Below are the records; give the number of their lines that contain the word "mkState" and nothing more.

◆ **Data extract**
□ □ □ □

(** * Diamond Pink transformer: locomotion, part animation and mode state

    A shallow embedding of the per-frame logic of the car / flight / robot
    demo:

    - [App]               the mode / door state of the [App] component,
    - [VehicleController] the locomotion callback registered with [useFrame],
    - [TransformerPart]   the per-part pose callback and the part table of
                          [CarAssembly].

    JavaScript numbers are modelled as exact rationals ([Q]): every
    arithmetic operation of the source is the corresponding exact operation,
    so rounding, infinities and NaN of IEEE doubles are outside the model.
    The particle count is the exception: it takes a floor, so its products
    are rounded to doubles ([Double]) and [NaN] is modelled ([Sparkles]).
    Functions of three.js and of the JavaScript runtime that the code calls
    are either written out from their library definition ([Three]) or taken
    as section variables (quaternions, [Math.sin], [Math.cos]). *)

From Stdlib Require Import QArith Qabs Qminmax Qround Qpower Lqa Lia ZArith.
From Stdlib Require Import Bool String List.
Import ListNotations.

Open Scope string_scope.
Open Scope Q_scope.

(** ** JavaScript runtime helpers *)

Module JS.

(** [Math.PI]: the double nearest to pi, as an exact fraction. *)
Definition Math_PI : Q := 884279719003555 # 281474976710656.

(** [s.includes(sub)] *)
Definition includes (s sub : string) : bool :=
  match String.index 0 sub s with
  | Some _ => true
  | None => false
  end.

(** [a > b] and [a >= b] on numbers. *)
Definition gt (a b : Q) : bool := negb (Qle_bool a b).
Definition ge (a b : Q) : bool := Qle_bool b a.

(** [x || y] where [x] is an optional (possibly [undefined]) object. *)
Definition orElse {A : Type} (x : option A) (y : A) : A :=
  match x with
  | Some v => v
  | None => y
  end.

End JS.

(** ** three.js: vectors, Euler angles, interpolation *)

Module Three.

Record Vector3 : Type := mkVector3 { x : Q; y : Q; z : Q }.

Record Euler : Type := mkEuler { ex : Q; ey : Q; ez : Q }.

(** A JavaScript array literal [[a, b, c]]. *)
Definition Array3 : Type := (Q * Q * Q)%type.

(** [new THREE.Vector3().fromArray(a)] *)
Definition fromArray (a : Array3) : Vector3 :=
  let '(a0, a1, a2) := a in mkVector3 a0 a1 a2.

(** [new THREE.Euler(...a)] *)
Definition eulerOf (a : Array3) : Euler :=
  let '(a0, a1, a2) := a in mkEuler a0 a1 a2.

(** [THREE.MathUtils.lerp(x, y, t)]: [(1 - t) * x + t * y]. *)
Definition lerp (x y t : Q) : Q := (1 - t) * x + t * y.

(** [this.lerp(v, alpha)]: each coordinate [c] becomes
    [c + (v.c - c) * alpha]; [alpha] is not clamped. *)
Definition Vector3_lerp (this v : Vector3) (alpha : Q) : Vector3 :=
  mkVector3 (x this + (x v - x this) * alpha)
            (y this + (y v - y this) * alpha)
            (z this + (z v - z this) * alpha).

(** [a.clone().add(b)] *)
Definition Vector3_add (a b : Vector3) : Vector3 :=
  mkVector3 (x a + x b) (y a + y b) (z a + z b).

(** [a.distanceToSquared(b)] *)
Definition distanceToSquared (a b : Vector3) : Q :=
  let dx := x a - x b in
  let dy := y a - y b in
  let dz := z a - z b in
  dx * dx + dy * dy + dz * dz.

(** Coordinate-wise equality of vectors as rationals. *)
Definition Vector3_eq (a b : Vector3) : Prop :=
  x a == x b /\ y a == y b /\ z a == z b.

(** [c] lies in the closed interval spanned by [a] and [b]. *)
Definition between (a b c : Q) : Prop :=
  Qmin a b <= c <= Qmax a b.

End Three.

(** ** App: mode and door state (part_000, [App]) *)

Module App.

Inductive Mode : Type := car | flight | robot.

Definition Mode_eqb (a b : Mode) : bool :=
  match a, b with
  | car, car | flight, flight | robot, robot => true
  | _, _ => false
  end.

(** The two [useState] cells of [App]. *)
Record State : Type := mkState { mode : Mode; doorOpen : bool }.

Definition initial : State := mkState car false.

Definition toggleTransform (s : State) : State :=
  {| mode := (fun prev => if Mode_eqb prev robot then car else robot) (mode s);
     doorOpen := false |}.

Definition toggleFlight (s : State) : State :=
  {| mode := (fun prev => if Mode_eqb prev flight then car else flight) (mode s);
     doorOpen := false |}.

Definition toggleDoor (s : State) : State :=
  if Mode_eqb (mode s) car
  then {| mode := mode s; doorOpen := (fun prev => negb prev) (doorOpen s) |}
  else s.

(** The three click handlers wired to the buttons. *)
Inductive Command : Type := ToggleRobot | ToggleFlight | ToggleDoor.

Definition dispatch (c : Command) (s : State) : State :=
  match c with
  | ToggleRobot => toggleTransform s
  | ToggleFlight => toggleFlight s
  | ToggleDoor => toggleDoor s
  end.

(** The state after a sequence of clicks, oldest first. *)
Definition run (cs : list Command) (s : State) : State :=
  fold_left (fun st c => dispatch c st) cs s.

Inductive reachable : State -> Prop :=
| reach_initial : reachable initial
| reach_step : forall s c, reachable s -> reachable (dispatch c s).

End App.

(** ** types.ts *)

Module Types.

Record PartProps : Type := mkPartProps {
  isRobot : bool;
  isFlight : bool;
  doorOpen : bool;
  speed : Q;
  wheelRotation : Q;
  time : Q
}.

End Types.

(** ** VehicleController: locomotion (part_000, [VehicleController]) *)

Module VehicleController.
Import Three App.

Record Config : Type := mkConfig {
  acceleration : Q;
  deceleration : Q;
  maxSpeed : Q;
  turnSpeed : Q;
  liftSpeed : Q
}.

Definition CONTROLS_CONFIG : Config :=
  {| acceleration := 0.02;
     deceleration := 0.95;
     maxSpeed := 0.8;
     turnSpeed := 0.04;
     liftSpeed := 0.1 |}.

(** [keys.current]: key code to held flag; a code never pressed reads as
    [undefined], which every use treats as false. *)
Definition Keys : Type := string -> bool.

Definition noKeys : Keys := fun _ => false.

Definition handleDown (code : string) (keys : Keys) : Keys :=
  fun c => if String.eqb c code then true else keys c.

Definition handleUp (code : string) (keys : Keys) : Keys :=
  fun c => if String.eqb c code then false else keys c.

□ □ □ □

◆ **Response to the exercise**
2